ST GEORGE’S, Grenada – As Grenada prepares to remove COVID-19 restrictions next Monday, Chief Medical Officer Dr. Shawn Charles has warned citizens that they will be responsible for their own personal protection.

chashawChief Medical Officer Dr. Shawn CharlesMasks will no longer be mandatory. Additionally, all travelers to Grenada, Carriacou, and Petite Martinique, regardless of vaccination status, will no longer be required to take COVID-19 tests to enter. There will also be no further need to show proof of vaccination status on arrival.

In an interview on Friday with the Ministry’s Public Information Officer Keville Frederick, the CMO said that from next week, people will have to do what they think is necessary to protect themselves.

“The advice is that persons are now responsible almost entirely for their own protection. The state will no longer be mandating that they wear masks, mandating that they sanitize their hands, mandating that they distance. Persons have to make that individual decision for themselves now,” he said.
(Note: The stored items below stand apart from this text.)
(* ===== verification/Startup.v ===== *)
(** * From a configuration to a running worker ([src/core], the constructors and
    [Run] methods of [src/workers])

    [workerFactory] makes a worker from its configuration; [NewManager] opens
    its broker first.  A [Run] method is the sequence of what it asks of the
    other components, whose answers are the class [Outcomes]; what its consumers
    do with a delivery is in the components' own files.  [Manager.Run] is a
    machine whose events interleave. *)

From S2P Require Import Prelude Maps Models EofSync Sharding Router Aggregator Filter Q4Count Q5Filter AvgFilter Join Q4Pairs Bully Monitor Config Amqp Consuming.
Implicit Types (env : string -> string).

(** ** The worker of a node *)
Record MonitorWorkerParams := mkMonitorParams {
  mpTcpHost : string; mpTcpPort : Z; mpBullyInterval : string; mpBullyTimeout : string;
  mpUdpPort : Z; mpPingInterval : string; mpPingTimeout : string; mpFailureThreshold : Z
}.
(** The peers of the election, by their addresses. *)
Record MonitorNode := mkMonitorNode {
  mnParams : MonitorWorkerParams; mnState : Monitor; mnBully : Bully; mnPeers : list (Z * string); mnListen : string
}.
Inductive worker :=
  | WSyncFilter (cfg : FilterCfg)
  | WQ5Filter (cfg : Q5Cfg)
  | WDateRange (cfg : DateCfg)
  | WThreshold (cfg : WorkerCfg)
  | WCleaner (prefix : string) (syncKey : KeyType) (fields : list string)
  | WJoin (cfg : JoinCfg) (accounts : wrapper)
  | WQuery4 (cfg : WorkerCfg)
  | WAvgFilter (cfg : AvgCfg) (averages : wrapper)
  | WRouter (cfg : RouterCfg)
  | WSpliter (cfg : RouterCfg)
  | WAggregator (cfg : AggCfg)
  | WScatterAndGather (cfg : SagCfg) (workerAmount : Z)
  | WCounter (cfg : WorkerCfg)
  | WConverter (prefix : string)
  | WMonitor (m : MonitorNode).

(** What comes from files and from package [time]. *)
Class Files := {
  accountsFile : string -> res BrokerConfig;                    (** the broker of [LoadAccountConfig], before defaults *)
  monitorParams : gmap string json -> res MonitorWorkerParams;  (** [ParseMonitorParams]: through YAML and back *)
  parseDuration : string -> option Z
}.

Section Factory.
Context {GR : GoRange} {lib : AmqpLib} {files : Files} (env : string -> string) (sys : option SystemBrokerDefaults).

Definition openBroker (cfg : BrokerConfig) : res wrapper := (connectBroker cfg fresh).1.
Definition LoadAccountConfig (path : string) : res BrokerConfig := cfg ← accountsFile path; applyBrokerDefaults sys cfg.

Definition workerCfg (w : WorkerConfig) : WorkerCfg := mkWorkerCfg (wPrefix w) (wID w) (wPrevAmount w) (Config.Threshold w).
Definition syncKey (w : WorkerConfig) : KeyType := SyncKeyFromInputKeys (InputKeys (SyncEOFConfig w)).

Definition NewRouter (w : WorkerConfig) (params : gmap string json) : res RouterCfg :=
  let amount := env "NEXT_WORKER_AMOUNT"%string in
  if decide (amount = "")%string then Err (ErrMsg "NEXT_WORKER_AMOUNT environment variable is not set")
  else match Atoi amount with
       | None => Err (Wrapf "Invalid NEXT_WORKER_AMOUNT environment variable" (ErrMsg "invalid syntax"))
       | Some n =>
           let '(section, field) := parseRouteField params in
           Ok (mkRouterCfg (wNextPrefix w) (wPrefix w) n section field [] (syncKey w))
       end.
Definition NewSpliter (w : WorkerConfig) (params : gmap string json) : RouterCfg :=
  mkRouterCfg (wNextPrefix w) (wPrefix w) (wNextAmount w) "" "" (parseFields params) (syncKey w).
Definition NewAggregator (w : WorkerConfig) (params : gmap string json) : res AggCfg :=
  p ← parseParams params;
  let '(function, field, grouped, groupSource, groupField) := p in
  Ok (mkAggCfg (wPrefix w) (wID w) function field grouped groupSource groupField).
Definition NewThreshold (w : WorkerConfig) : res WorkerCfg :=
  if Config.Threshold w <=? 0 then Err (ErrMsg "ScatterGatherFilter requires SCATTER_GATHER_THRESHOLD > 0") else Ok (workerCfg w).
Definition NewScatterAndGather (w : WorkerConfig) (rabbitURL : string) : res SagCfg :=
  if Config.Threshold w <=? 0 then Err (ErrMsg "ScatterAndGather requires SCATTER_GATHER_THRESHOLD > 0")
  else
    _ ← wrapf "creating heavy accounts exchange" (connectHeavyExchange rabbitURL "e_q4_degrees" (wID w) fresh).1;
    Ok (mkSagCfg (wPrefix w) (wNextPrefix w) (wNextAmount w) (Config.Threshold w) (wID w)).
Definition NewJoin (w : WorkerConfig) : res (JoinCfg * wrapper) :=
  cfg ← wrapf "failed to load accounts config" (LoadAccountConfig (env "ACCOUNTS_CONFIG_PATH"%string));
  b ← wrapf "failed to create accounts broker" (openBroker cfg);
  Ok (mkJoinCfg (wPrefix w) (wPrevAmount w), b).

(** [monitor.New]: what the parameters leave out, then the election. *)
Definition textOr (s d : string) : string := if decide (s = "")%string then d else s.
Definition numberOr (n d : Z) : Z := if n =? 0 then d else n.
Definition monitorDefaults (p : MonitorWorkerParams) : MonitorWorkerParams :=
  mkMonitorParams (textOr (mpTcpHost p) "0.0.0.0") (numberOr (mpTcpPort p) 9001) (textOr (mpBullyInterval p) "1.5s") (textOr (mpBullyTimeout p) "500ms")
    (numberOr (mpUdpPort p) 9000) (textOr (mpPingInterval p) "3s") (textOr (mpPingTimeout p) "2s") (numberOr (mpFailureThreshold p) 3).
Definition duration (what s : string) : res Z := match parseDuration s with Some d => Ok d | None => Err (ErrMsg what) end.
Definition address (host : string) (port : Z) : string := (host +:+ ":" +:+ itoa port)%string.
Definition NewMonitor (p : MonitorWorkerParams) (w : WorkerConfig) : res MonitorNode :=
  let p := monitorDefaults p in
  _ ← duration "invalid bully.ping_interval" (mpBullyInterval p);
  _ ← duration "invalid bully.ping_timeout" (mpBullyTimeout p);
  let others := filter (fun id => id <> wID w) (Z.of_nat <$> List.seq 0 (Z.to_nat (wAmount w))) in
  Ok (mkMonitorNode p (Monitor_New (wPrefix w +:+ "_" +:+ itoa (wID w))%string (mpFailureThreshold p)) (newBully (wAmount w) (wID w))
    ((fun id => (id, address (wPrefix w +:+ "_" +:+ itoa id)%string (mpTcpPort p))) <$> others)
    (address (mpTcpHost p) (mpTcpPort p))).

Definition workerFactory (cfg : Config) (query : Z) (params : gmap string json) : res worker :=
  let w := Worker cfg in
  let typed t := bool_decide (wType w = t) in
  if typed "SyncFilter"%string then c ← wrapf "failed to create SyncFilter" (NewSyncFilter (wPrefix w) query (syncKey w) params); Ok (WSyncFilter c)
  else if typed "Q5Filter"%string then c ← wrapf "failed to create Q5Filter" (NewQ5Filter (workerCfg w) params); Ok (WQ5Filter c)
  else if typed "DateRangeFilter"%string then c ← wrapf "failed to create DateRangeFilter" (NewDateRange (wPrefix w) (syncKey w) params); Ok (WDateRange c)
  else if typed "ScatterGatherFilter"%string then c ← wrapf "failed to create ScatterGatherFilter" (NewThreshold w); Ok (WThreshold c)
  else if typed "Cleaner"%string then Ok (WCleaner (wPrefix w) (syncKey w) (fieldsToClean params))
  else if typed "Join"%string then j ← wrapf "failed to create Join" (NewJoin w); Ok (WJoin j.1 j.2)
  else if typed "JoinQuery4"%string then Ok (WQuery4 (workerCfg w))
  else if typed "AvgFormatFilter"%string then
    match AvgBroker cfg with
    | None => Err (ErrMsg "avg_broker config is required for AvgFormatFilter")
    | Some avg =>
        b ← wrapf "failed to create avg broker" (openBroker avg);
        c ← wrapf "failed to create AvgFormatFilter" (NewAvgFormatFilter (wPrefix w) (syncKey w) (wPrevAmount w) params);
        Ok (WAvgFilter c b)
    end
  else if typed "Router"%string then c ← wrapf "failed to create Router" (NewRouter w params); Ok (WRouter c)
  else if typed "Spliter"%string then Ok (WSpliter (NewSpliter w params))
  else if typed "Aggregator"%string then c ← wrapf "failed to create Aggregator" (NewAggregator w params); Ok (WAggregator c)
  else if typed "ScatterAndGather"%string then
    c ← wrapf "failed to create ScatterAndGather" (NewScatterAndGather w (RabbitURL (Broker cfg))); Ok (WScatterAndGather c (wAmount w))
  else if typed "ScatterGather"%string then Ok (WCounter (workerCfg w))
  else if typed "Converter"%string then Ok (WConverter (wPrefix w))
  else if typed "Monitor"%string then
    if hasParams w then
      p ← wrapf "failed to parse monitor params" (monitorParams params);
      m ← wrapf "failed to create Monitor" (NewMonitor p w);
      Ok (WMonitor m)
    else Err (ErrMsg "worker.params required for Monitor worker type")
  else Err (ErrMsg ("unknown worker type: " +:+ wType w)).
“All the differentiation between vaccinated and unvaccinated persons, all of that is going to be removed and the requirement for entry – vaccination and testing and so on – have been removed as well, so now the onus is on the individual.”

Dr. Charles said the Ministry will continue to offer the COVID-19 vaccines to the public.

“Going forward vaccines will continue to remain available at all of our medical facilities,” he said.

However, the Chief Medical Officer added, because of the very low uptake at the site at the National Stadium, consideration is being given to whether that location should remain open.

Grenada currently offers four of the leading COVID-19 vaccines – Oxford AstraZeneca, Pfizer BioNTech, Johnson and Johnson, and Moderna.